さらに自分の仕事が終わらなかったケースでは
他の人に残業を依頼する気兼ねや罪悪感が生じることもあります。
個人的には
時間で終わったら帰りたいと思うし、時間で終わったなら帰ってほしいと思います。
理由⑤エラーが起きやすいし責任の所在があいまいになる
手伝いはエラーが起きやすいです。
なぜなら改めて得た情報を元に仕事をすることで
情報収集漏れが起きる可能性があるからです。
そして例えば手伝っていた人がその中で、
なにかしらのエラーを起こしたとしましょう。
このエラーの責任はエラーを起こした人なのか、
そもそも手伝いを依頼しなければそのエラーは起きていなかったのか?
じゃあ手伝いを依頼した人の責任なのか?
というように責任の所在があいまいになります。
またエラーを起こした人は手伝ったのに「なんかすみません」となるし
依頼した人は、依頼したばっかりにエラーが起きてしまって「なんかすみません」となり
とても気まずいです。
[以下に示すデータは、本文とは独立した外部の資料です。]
(* ===== verification/LocalCache.v ===== *)
(** * The in-memory cache

    Models [src/cache/localCache.go] and [src/cache/size.go].  List nodes are
    shared between the map and a doubly linked list and are updated in place, so
    they live in a heap; a pointer is an index, nil is [None], and dereferencing nil
    is a panic. *)

From S2P Require Import Prelude.
Local Open Scope Z_scope.
Local Open Scope soil_scope.

(** ** Sizes of values (size.go)

    A Go value as reflection shows it; every node carries the size of its type,
    reference kinds their address.  A pointer or map that is met again is not
    entered, so a cyclic value is any finite unfolding of it. *)
Inductive gval :=
| GScalar (tsize : Z)
| GString (tsize addr : Z) (s : string)
| GArray (elem_size : Z) (spare : Z) (elems : list gval)
| GSlice (tsize addr elem_size : Z) (spare : Z) (elems : list gval)
| GPtr (tsize addr : Z) (target : option gval)
| GIface (tsize : Z) (inner : gval)
| GMap (tsize addr : Z) (entries : list (gval * gval))
| GStruct (tsize : Z) (fields : list (Z * gval))
| GOther (kind : string).

(** The set of visited addresses is threaded through the traversal. *)
Fixpoint sizeOf (v : gval) (seen : gset Z) {struct v} : (string + Z) * gset Z :=
  let sum_list := fix go (l : list gval) (acc : Z) (seen : gset Z) : (string + Z) * gset Z :=
    match l with
    | [] => (inr acc, seen)
    | x :: l' => match sizeOf x seen with
                 | (inl e, seen) => (inl e, seen)
                 | (inr s, seen) => go l' (acc + s) seen
                 end
    end in
  match v with
  | GScalar t => (inr t, seen)
  | GString t a s => if decide (a ∈ seen) then (inr t, seen) else (inr (t + Z.of_nat (String.length s)), {[a]} ∪ seen)
  | GArray es spare l =>
      match sum_list l 0 seen with
      | (inl e, seen) => (inl e, seen)
      | (inr s, seen) => (inr (s + spare * es), seen)
      end
  | GSlice t a es spare l =>
      if decide (a ∈ seen) then (inr 0, seen)
      else match sum_list l 0 ({[a]} ∪ seen) with
           | (inl e, seen) => (inl e, seen)
           | (inr s, seen) => (inr (s + t + spare * es), seen)
           end
  | GPtr t a target =>
      if decide (a ∈ seen) then (inr t, seen)
      else let seen := {[a]} ∪ seen in
           match target with
           | None => (inr 8, seen)
           | Some x => match sizeOf x seen with
                       | (inl e, seen) => (inl e, seen)
                       | (inr s, seen) => (inr (s + t), seen)
                       end
           end
  | GIface t x => match sizeOf x seen with
                  | (inl e, seen) => (inl e, seen)
                  | (inr s, seen) => (inr (s + t), seen)
                  end
  | GMap t a l =>
      if decide (a ∈ seen) then (inr 0, seen)
      else
        let go := fix go (l : list (gval * gval)) (acc : Z) (seen : gset Z) : (string + Z) * gset Z :=
          match l with
          | [] => (inr acc, seen)
          | (k, x) :: l' => match sizeOf x seen with
                            | (inl e, seen) => (inl e, seen)
                            | (inr sv, seen) => match sizeOf k seen with
                                                | (inl e, seen) => (inl e, seen)
                                                | (inr sk, seen) => go l' (acc + sv + sk) seen
                                                end
                            end
          end in
        match go l 0 ({[a]} ∪ seen) with
        | (inl e, seen) => (inl e, seen)
        | (inr s, seen) => (inr (s + t), seen)
        end
  | GStruct t fields =>
      let go := fix go (l : list (Z * gval)) (acc : Z) (seen : gset Z) : (string + Z) * gset Z :=
        match l with
        | [] => (inr acc, seen)
        | (_, x) :: l' => match sizeOf x seen with
                          | (inl e, seen) => (inl e, seen)
                          | (inr s, seen) => go l' (acc + s) seen
                          end
        end in
      match go fields 0 seen with
      | (inl e, seen) => (inl e, seen)
      | (inr s, seen) =>
          let padding := foldl (λ p f, p - f.1) t fields in
          (inr (s + padding), seen)
      end
  | GOther k => (inl ("unsupported type: " +:+ k)%string, seen)
  end.

Definition Of (v : gval) : string + Z :=
  match sizeOf v ∅ with (inl e, _) => inl e | (inr s, _) => inr (u32 s) end.
(** A string key, with its data at some address. *)
Definition key_val (k : string) : gval := GString 16 0 k.

(** ** Nodes and the cache *)
Record item := mkItem { key : string; value : gval; deadline : Z; size : Z; prev : option nat; next : option nat }.
(** The zero time is 0. *)
Definition deadlineBefore (i : item) (t : Z) : bool := negb (deadline i =? 0) && (deadline i <? t).
Definition initItem (k : string) : item := mkItem k (GOther "nil") 0 0 None None.

Record cache := mkCache {
  heap : gmap nat item; nextp : nat;       (** the store and the next fresh address *)
  data : gmap string nat; head : nat; tail : nat; csize : Z; capacity : Z;
  evicted : list (string * gval) }.        (** calls of [onEvicted] *)

Definition set_value (v : gval) (i : item) := mkItem (key i) v (deadline i) (size i) (prev i) (next i).
Definition set_prev (p : option nat) (i : item) := mkItem (key i) (value i) (deadline i) (size i) p (next i).
Definition set_next (p : option nat) (i : item) := mkItem (key i) (value i) (deadline i) (size i) (prev i) p.
Definition with_heap (b : cache) h := mkCache h (nextp b) (data b) (head b) (tail b) (csize b) (capacity b) (evicted b).
Definition with_data (b : cache) d := mkCache (heap b) (nextp b) d (head b) (tail b) (csize b) (capacity b) (evicted b).
Definition with_csize (b : cache) s := mkCache (heap b) (nextp b) (data b) (head b) (tail b) s (capacity b) (evicted b).
Definition with_evicted (b : cache) e := mkCache (heap b) (nextp b) (data b) (head b) (tail b) (csize b) (capacity b) e.

(** Assigning a field through a pointer. *)
Definition nxt (h : gmap nat item) (n : nat) : option nat := h !! n ≫= next.
Definition prv (h : gmap nat item) (n : nat) : option nat := h !! n ≫= prev.
Definition assign (h : gmap nat item) (p : option nat) (f : item → item) : res string (gmap nat item) :=
  match p with
  | None => Panic
  | Some n => match h !! n with None => Panic | Some i => Ok (<[n := f i]> h) end
  end.

Definition NewBuildInMapCache (capacity : Z) : cache :=
  let h := <[1%nat := initItem "tail"]> {[0%nat := initItem "head"]} in
  let h := alter (set_next (Some 1%nat)) 0%nat h in
  let h := alter (set_prev (Some 0%nat)) 1%nat h in
  mkCache h 2 ∅ 0 1 0 capacity [].

(** ** The linked list *)
Definition addToHead (b : cache) (node : nat) : res string cache :=
  let h := heap b in
  let? h := assign h (Some node) (set_next (nxt h (head b))) in
  let? h := assign h (Some node) (set_prev (Some (head b))) in
  let? h := assign h (nxt h (head b)) (set_prev (Some node)) in
  let? h := assign h (Some (head b)) (set_next (Some node)) in
  Ok (with_heap b h).

Definition removeNode (b : cache) (node : nat) : res string cache :=
  let h := heap b in
  let? h := assign h (prv h node) (set_next (nxt h node)) in
  let? h := assign h (nxt h node) (set_prev (prv h node)) in
  Ok (with_heap b h).

Definition moveToHead (b : cache) (node : nat) : res string cache :=
  let? b := removeNode b node in addToHead b node.

Definition removeTail (b : cache) : res string (cache * nat) :=
  match prv (heap b) (tail b) with
  | None => Panic
  | Some node => let? b := removeNode b node in Ok (b, node)
  end.

(** ** Operations *)
Definition set (b : cache) (k : string) (v : gval) (expiration pairSize now : Z) : res string cache :=
  let dl := if 0 <? expiration then now + expiration else 0 in
  let n := nextp b in
  let b := mkCache (<[n := mkItem k v dl pairSize None None]> (heap b)) (S n) (<[k := n]> (data b)) (head b) (tail b)
             (csize b) (capacity b) (evicted b) in
  let? b := addToHead b n in
  Ok (with_csize b (u32 (csize b + pairSize))).

(** The eviction loop.  Every round unlinks one node, so the number of nodes in
    the store bounds the rounds. *)
Definition err_fuel : string := "out of fuel".
Fixpoint evict (fuel : nat) (b : cache) (p : option nat) (margin pairSize : Z) : res string cache :=
  if margin <? pairSize then
    match fuel with
    | O => Err err_fuel
    | S fuel' =>
        match p ≫= λ n, heap b !! n with
        | None => Panic
        | Some pi =>
            let margin := u32 (margin + size pi) in
            let? (b, n) := removeTail b in
            match heap b !! n with
            | None => Panic
            | Some ni =>
                let b := with_data b (delete (key ni) (data b)) in
                let b := with_csize b (u32 (csize b - size pi)) in
                evict fuel' b (p ≫= prv (heap b)) margin pairSize
            end
        end
    end
  else Ok b.

Definition Set_ (b : cache) (k : string) (v : gval) (expiration now : Z) : res string cache :=
  match Of (key_val k) with
  | inl e => Err e
  | inr keySize =>
      match Of v with
      | inl e => Err e
      | inr valSize =>
          let pairSize := u32 (keySize + valSize) in
          match data b !! k with
          | Some node =>
              let b := with_heap b (alter (set_value v) node (heap b)) in
              let? b := moveToHead b node in
              set b k v expiration pairSize now
          | None =>
              let? b := (if capacity b <? u32 (csize b + pairSize)
                         then evict (S (nextp b)) b (prv (heap b) (tail b)) (u32 (capacity b - csize b)) pairSize
                         else Ok b) in
              set b k v expiration pairSize now
          end
      end
  end.

(** [delete]: the map entry goes, the list and the size stay. *)
Definition delete_ (b : cache) (k : string) : cache :=
  match data b !! k with
  | None => b
  | Some n => match heap b !! n with
              | None => b
              | Some i => with_evicted (with_data b (delete k (data b))) (evicted b ++ [(k, value i)])
              end
  end.
Definition Delete (b : cache) (k : string) : option cache :=
  match data b !! k with None => None | Some _ => Some (delete_ b k) end.

(** [Get] under the read lock, and under the write lock when the entry has
    expired. *)
Inductive fast := FMiss | FHit (v : gval) | FExpired.
Definition Get_fast (b : cache) (k : string) (now : Z) : fast :=
  match data b !! k ≫= λ n, heap b !! n with
  | None => FMiss
  | Some i => if deadlineBefore i now then FExpired else FHit (value i)
  end.
Definition Get_slow (b : cache) (k : string) (now : Z) : res string (cache * option gval) :=
  match data b !! k with
  | None => Ok (b, None)
  | Some n =>
      match heap b !! n with
      | None => Panic
      | Some i =>
          if deadlineBefore i now then Ok (delete_ b k, None)
          else let? b := moveToHead b n in Ok (b, Some (value i))
      end
  end.
Definition Get (b : cache) (k : string) (now : Z) : res string (cache * option gval) :=
  match Get_fast b k now with
  | FMiss => Ok (b, None)
  | FHit v => Ok (b, Some v)
  | FExpired => Get_slow b k now
  end.

(** One tick of the background goroutine, with the keys in the order the map
    iteration yields them. *)
Definition tick (b : cache) (order : list string) (t : Z) : cache :=
  foldl (λ b k, match data b !! k ≫= λ n, heap b !! n with
                | Some i => if deadlineBefore i t then delete_ b k else b
                | None => b
                end) b (take 1001 order).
個人的にあるあるです。
理由⑥不公平が生まれる
これもあるあるなのですが
手伝う人と手伝われる人ってだいたい決まっていません?
いつもランダムなら、フラストレーションも少ないんです。
しかし、仕事が早い人はいつも誰かの手伝いをし、
仕事が遅い人はいつも手伝われる。
これが当たり前になると
仕事が早い人はフラストレーションがたまり
仕事が遅い人は、仕事が早い人に甘える。
さらには仕事が遅い人は急ぐことをしなくなります。
だって手伝ってもらえるから。
この負の悪循環が生まれてしまえば良いことなんて一つもありません。
注意していただきたいのは、ここで言う手伝われる側に
新卒者や異動者などの不慣れな人は対象に含みません。
なぜなら新卒者や異動者は手伝われているわけではなく、
フォローアップされているだけだからであり
それは適正な運用と言えます。
以上が残業して他の人を手伝う行為が良くない理由でした。
果てしない残業を抱えて、手伝ってもらえないとどうしようもない
なんてケースもありますよね。
それは時間内にしっかり上司や管理者に伝えて、調整してもらいましょう。